▸ **Assigned task**: Find the line with "Definition range_step (w" and the line with "share no label" in the entries below; output exactly those two lines, every line between them, and no others.

================================

(** * Terrain height-field engine (rts/Map/ReadMap.cpp): a shallow embedding

    The development follows [CReadMap] of the Spring engine: the synced
    corner-height grid, the buffers derived from it (center heights, mip
    levels, face and center normals, slope map), the paced height-bounds
    scan, the XOR-differential serialisation and the per-frame drain of the
    unsynced update queue.

    Conventions.
    - C++ [int] and [size_t] values are integers of [Z]; [/] on ints is
      [Z.quot], [%] is [Z.rem], [>>] is [Z.shiftr], [&] is [Z.land].  Signed
      overflow is undefined behaviour in the source.  It is written out
      where the source multiplies the grid size by another factor, in the
      slice indices of the paced bounds scan; the plain products
      [mapx * mapy] and [mapxp1 * mapyp1] are taken to fit.
    - A [std::vector] (or the raw pointer into it) is a [list]; an access
      outside the allocated range is undefined behaviour in the source and
      makes the embedded function return [None].
    - [float] arithmetic goes through the interface [Scalar], with two
      instances: IEEE binary32 as [SpecFloat] specifies it, and the real
      numbers (exact arithmetic).  Structural properties are proved for
      every instance.  Properties of the order [<] are proved for every
      instance under the condition that [<] is total on the values at
      hand, which binary32 meets when there is no NaN and only one of the
      two zeros.  Concrete runs are evaluated in binary32.
    - [for_mt_chunk] loops hand each row to a worker; the rows write disjoint
      cells and read only data the loop does not write, so they are embedded
      as sequential loops over the rows. *)

From Stdlib Require Import ZArith Reals Lra Lia Psatz.
From Stdlib Require Import Floats.SpecFloat.
From stdpp Require Import base option list.

Local Open Scope Z_scope.

(** ** Arrays and loops *)

(** [buf[i]] as an rvalue. *)
Definition rd {A} (buf : list A) (i : Z) : option A :=
  if decide (0 ≤ i) then buf !! Z.to_nat i else None.

(** [buf[i] = v]. *)
Definition wr {A} (buf : list A) (i : Z) (v : A) : option (list A) :=
  if decide (0 ≤ i < Z.of_nat (length buf))
  then Some (<[Z.to_nat i := v]> buf) else None.

(** A loop whose body may fault: the iterations run in list order, the first
    fault ends the run. *)
Fixpoint forM {K S} (ks : list K) (body : K → S → option S) (s : S) : option S :=
  match ks with
  | [] => Some s
  | k :: ks' => s' ← body k s; forM ks' body s'
  end.

(** [for (i = a; i <= b; i++)] *)
Definition range_incl (a b : Z) : list Z := seqZ a (b - a + 1).
(** [for (i = a; i < b; i++)] *)
Definition range_excl (a b : Z) : list Z := seqZ a (b - a).
(** [for (i = a; i < b; i += w)], [w > 0] *)
Definition range_step (w a b : Z) : list Z :=
  (λ k, a + w * k) <$> seqZ 0 ((b - a + w - 1) `div` w).

(** ** Scalars and vectors *)

Record float3 (F : Type) := mkFloat3 { fx : F; fy : F; fz : F }.
Arguments mkFloat3 {F} _ _ _.
Arguments fx {F} _.
Arguments fy {F} _.
Arguments fz {F} _.
(** X25.  What a joined row holds.  When the two tables are well formed and
    share no label but [base_name], every row of the join comes from one run
    record: it holds the cells of that record under their labels and its base
    identifier under [base_name]; and either it holds, under their labels, the
    cells of an experiment row that has this base identifier, an integer of a
    column of integers being a floating-point number once some run record has no
    experiment row, or no experiment row has the base identifier and the labels
    of the experiment table hold missing cells. *)
Theorem joined_row_carries_both_rows (df_yaml df_boltz : DataFrame) (m : Dict.t cell) :
  wf_frame df_yaml = true -> wf_frame df_boltz = true ->
  disjoint_labels df_yaml df_boltz = true ->
  In m (rows (joined df_yaml df_boltz)) ->
  exists b,
    In b (rows df_boltz)
    /\ Dict.get "base_name" m = Some (boltz_base b)
    /\ (forall label, label <> "base_name" -> In label (columns df_boltz) ->
                      Dict.get label m = Dict.get label b)
    /\ ((exists y, In y (rows df_yaml)
                   /\ cell_eqb (boltz_base b) (yaml_base y) = true
                   /\ forall label, label <> "base_name" -> In label (columns df_yaml) ->
                                    Dict.get label m
                                    = option_map (joined_cell df_yaml df_boltz label)
                                                 (Dict.get label y))
        \/ ((forall y, In y (rows df_yaml) -> cell_eqb (boltz_base b) (yaml_base y) = false)
            /\ unmatched df_yaml df_boltz = true
            /\ forall label, label <> "base_name" -> In label (columns df_yaml) ->
                             Dict.get label m = Some NaN)).
Proof.
  intros Hwy Hwb Hdis Hm.
  set (Y := with_base yaml_base df_yaml). set (B := with_base boltz_base df_boltz).
  unfold joined, merge_left in Hm. cbn [rows] in Hm. fold Y B in Hm.
  apply in_flat_map in Hm as (l & Hl & Hm).
  unfold B in Hl. rewrite with_base_rows in Hl. apply in_map_iff in Hl as (b & <- & Hb).
  set (l := Dict.set "base_name" (boltz_base b) b) in *.
  exists b. split; [exact Hb|].
  pose proof (wf_frame_keys df_boltz b Hwb Hb) as Hkb.
  assert (Hdisj : forall c, In c (columns df_boltz) -> c <> "base_name" ->
                            ~ In c (columns df_yaml)).
  { intros c Hc Hne Hy. unfold disjoint_labels in Hdis. rewrite List.forallb_forall in Hdis.
    specialize (Hdis c Hc). apply orb_prop in Hdis as [H|H].
    - apply String.eqb_eq in H. contradiction.
    - apply negb_true_iff in H. apply string_mem_in in Hy. congruence. }
  assert (Hleft : forall c, In c (Dict.keys l) ->
                            c = "base_name" \/ string_mem c (columns Y) = false).
  { intros c Hc. destruct (string_dec c "base_name") as [->|Hne]; [now left|right].
    unfold Y. rewrite with_base_columns by assumption.
    apply in_keys_set in Hc as [->|Hc]; [contradiction|]. rewrite Hkb in Hc.
    destruct (string_mem c (columns df_yaml)) eqn:E; [|reflexivity].
    apply string_mem_in in E. now apply Hdisj in E. }
  assert (Hright : forall c, In c (columns Y) ->
                             c = "base_name" \/ string_mem c (columns B) = false).
  { intros c Hc. destruct (string_dec c "base_name") as [->|Hne]; [now left|right].
    unfold B. rewrite with_base_columns by assumption.
    apply string_mem_in in Hc. unfold Y in Hc. rewrite with_base_columns in Hc by assumption.
    apply string_mem_in in Hc.
    destruct (string_mem c (columns df_boltz)) eqn:E; [|reflexivity].
    apply string_mem_in in E. now apply Hdisj in E. }
  assert (Hgetl : forall label, label <> "base_name" -> Dict.get label l = Dict.get label b).
  { intros label Hne. unfold l. now apply get_set_other. }
  assert (Hnone : forall label, label <> "base_name" -> In label (columns df_yaml) ->
                                Dict.get label l = None).
  { intros label Hne Hy. rewrite (Hgetl label Hne). apply get_none_keys. rewrite Hkb.
    intros Hc. now apply (Hdisj label Hc Hne). }
  assert (Hmerged : forall r, (forall c, In c (Dict.keys r) -> In c (columns Y)) ->
             m = merge_row "base_name" (columns B) (columns Y) l r ->
             Dict.get "base_name" m = Some (boltz_base b)
             /\ (forall label, label <> "base_name" -> In label (columns df_boltz) ->
                               Dict.get label m = Dict.get label b)
             /\ (forall label, label <> "base_name" -> In label (columns df_yaml) ->
                               Dict.get label m = Dict.get label r)).
  { intros r Hr ->. rewrite merge_row_plain; [|exact Hleft|].
    2:{ intros c Hc. apply Hright. now apply Hr. }
    split; [|split].
    - rewrite get_app. unfold l. now rewrite get_set_same.
    - intros label Hne Hc. rewrite get_app, (Hgetl label Hne).
      destruct (Dict.get label b) eqn:E; [reflexivity|].
      apply get_none_keys in E. rewrite Hkb in E. contradiction.
    - intros label Hne Hy. rewrite get_app, (Hnone label Hne Hy).
      now apply get_filter_other. }
  assert (Hpart : forall r, In r (partners "base_name" Y l) ->
             exists y, In y (rows df_yaml) /\ r = Dict.set "base_name" (yaml_base y) y
                       /\ cell_eqb (boltz_base b) (yaml_base y) = true).
  { intros r Hr. unfold partners in Hr. apply filter_In in Hr as [Hr Heq].
    unfold Y in Hr. rewrite with_base_rows in Hr. apply in_map_iff in Hr as (y & <- & Hy).
    exists y. split; [exact Hy|]. split; [reflexivity|].
    unfold key_of, l in Heq. now rewrite !get_set_same in Heq. }
  assert (Hkeys : forall y, In y (rows df_yaml) ->
             forall c, In c (Dict.keys (Dict.set "base_name" (yaml_base y) y)) ->
                       In c (columns Y)).
  { intros y Hy c Hc. apply in_keys_set in Hc as [->|Hc].
    - apply string_mem_in. unfold Y, with_base, set_column. cbn [columns].
      destruct (string_mem "base_name" (columns df_yaml)) eqn:Eb; [exact Eb|].
      apply string_mem_in, in_or_app. right. now left.
    - rewrite (wf_frame_keys df_yaml y Hwy Hy) in Hc.
      destruct (string_dec c "base_name") as [->|Hne].
      + apply string_mem_in. unfold Y, with_base, set_column. cbn [columns].
        apply string_mem_in in Hc. now rewrite Hc.
      + apply string_mem_in. unfold Y. rewrite with_base_columns by assumption.
        now apply string_mem_in. }
  unfold merge_rows in Hm.
  replace (has_gap B Y "base_name") with (unmatched df_yaml df_boltz) in Hm
    by (symmetry; apply has_gap_unmatched).
  destruct (partners "base_name" Y l) as [|p ps] eqn:E.
  - destruct Hm as [Hm|[]]. symmetry in Hm.
    destruct (Hmerged (map (fun c => (c, NaN)) (columns Y))) as (H1 & H2 & H3);
      [|exact Hm|].
    { intros c Hc. unfold Dict.keys in Hc. rewrite map_map in Hc. cbn [fst] in Hc.
      now rewrite map_id in Hc. }
    split; [exact H1|]. split; [exact H2|]. right.
    assert (Hno : forall y, In y (rows df_yaml) ->
                            cell_eqb (boltz_base b) (yaml_base y) = false).
    { intros y Hy. destruct (cell_eqb (boltz_base b) (yaml_base y)) eqn:Eq; [|reflexivity].
      exfalso.
      assert (Hin : In (Dict.set "base_name" (yaml_base y) y) (partners "base_name" Y l)).
      { unfold partners. apply filter_In. split.
        - unfold Y. rewrite with_base_rows. apply in_map_iff. now exists y.
        - unfold key_of, l. now rewrite !get_set_same. }
      rewrite E in Hin. contradiction. }
    split; [exact Hno|]. split.
    + unfold unmatched. apply existsb_exists. exists b. split; [exact Hb|].
      apply List.forallb_forall. intros y Hy. now rewrite (Hno y Hy).
    + intros label Hne Hy. rewrite (H3 label Hne Hy). apply get_nan_row.
      apply string_mem_in. unfold Y. rewrite with_base_columns by assumption.
      now apply string_mem_in.
  - apply in_map_iff in Hm as (r & Hm & Hr). symmetry in Hm.
    destruct (Hpart r Hr) as (y & Hy & -> & Heq).
    set (y' := Dict.set "base_name" (yaml_base y) y) in *.
    destruct (Hmerged (if unmatched df_yaml df_boltz then upcast Y y' else y'))
      as (H1 & H2 & H3); [|exact Hm|].
    { intros c Hc. apply (Hkeys y Hy).
      destruct (unmatched df_yaml df_boltz); [now rewrite upcast_keys in Hc|exact Hc]. }
    split; [exact H1|]. split; [exact H2|]. left. exists y. split; [exact Hy|].
    split; [exact Heq|]. intros label Hne Hl. rewrite (H3 label Hne Hl).
    unfold joined_cell. destruct (unmatched df_yaml df_boltz); cbn [andb].
    + rewrite get_upcast. unfold Y. rewrite int_column_with_base by assumption.
      unfold y'. now rewrite get_set_other.
    + unfold y'. rewrite get_set_other by assumption. now destruct (Dict.get label y).
Qed.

================================

▸ **Result for this task**:
Definition range_step (w a b : Z) : list Z :=
  (λ k, a + w * k) <$> seqZ 0 ((b - a + w - 1) `div` w).

(** ** Scalars and vectors *)

Record float3 (F : Type) := mkFloat3 { fx : F; fy : F; fz : F }.
Arguments mkFloat3 {F} _ _ _.
Arguments fx {F} _.
Arguments fy {F} _.
Arguments fz {F} _.
(** X25.  What a joined row holds.  When the two tables are well formed and
    share no label but [base_name], every row of the join comes from one run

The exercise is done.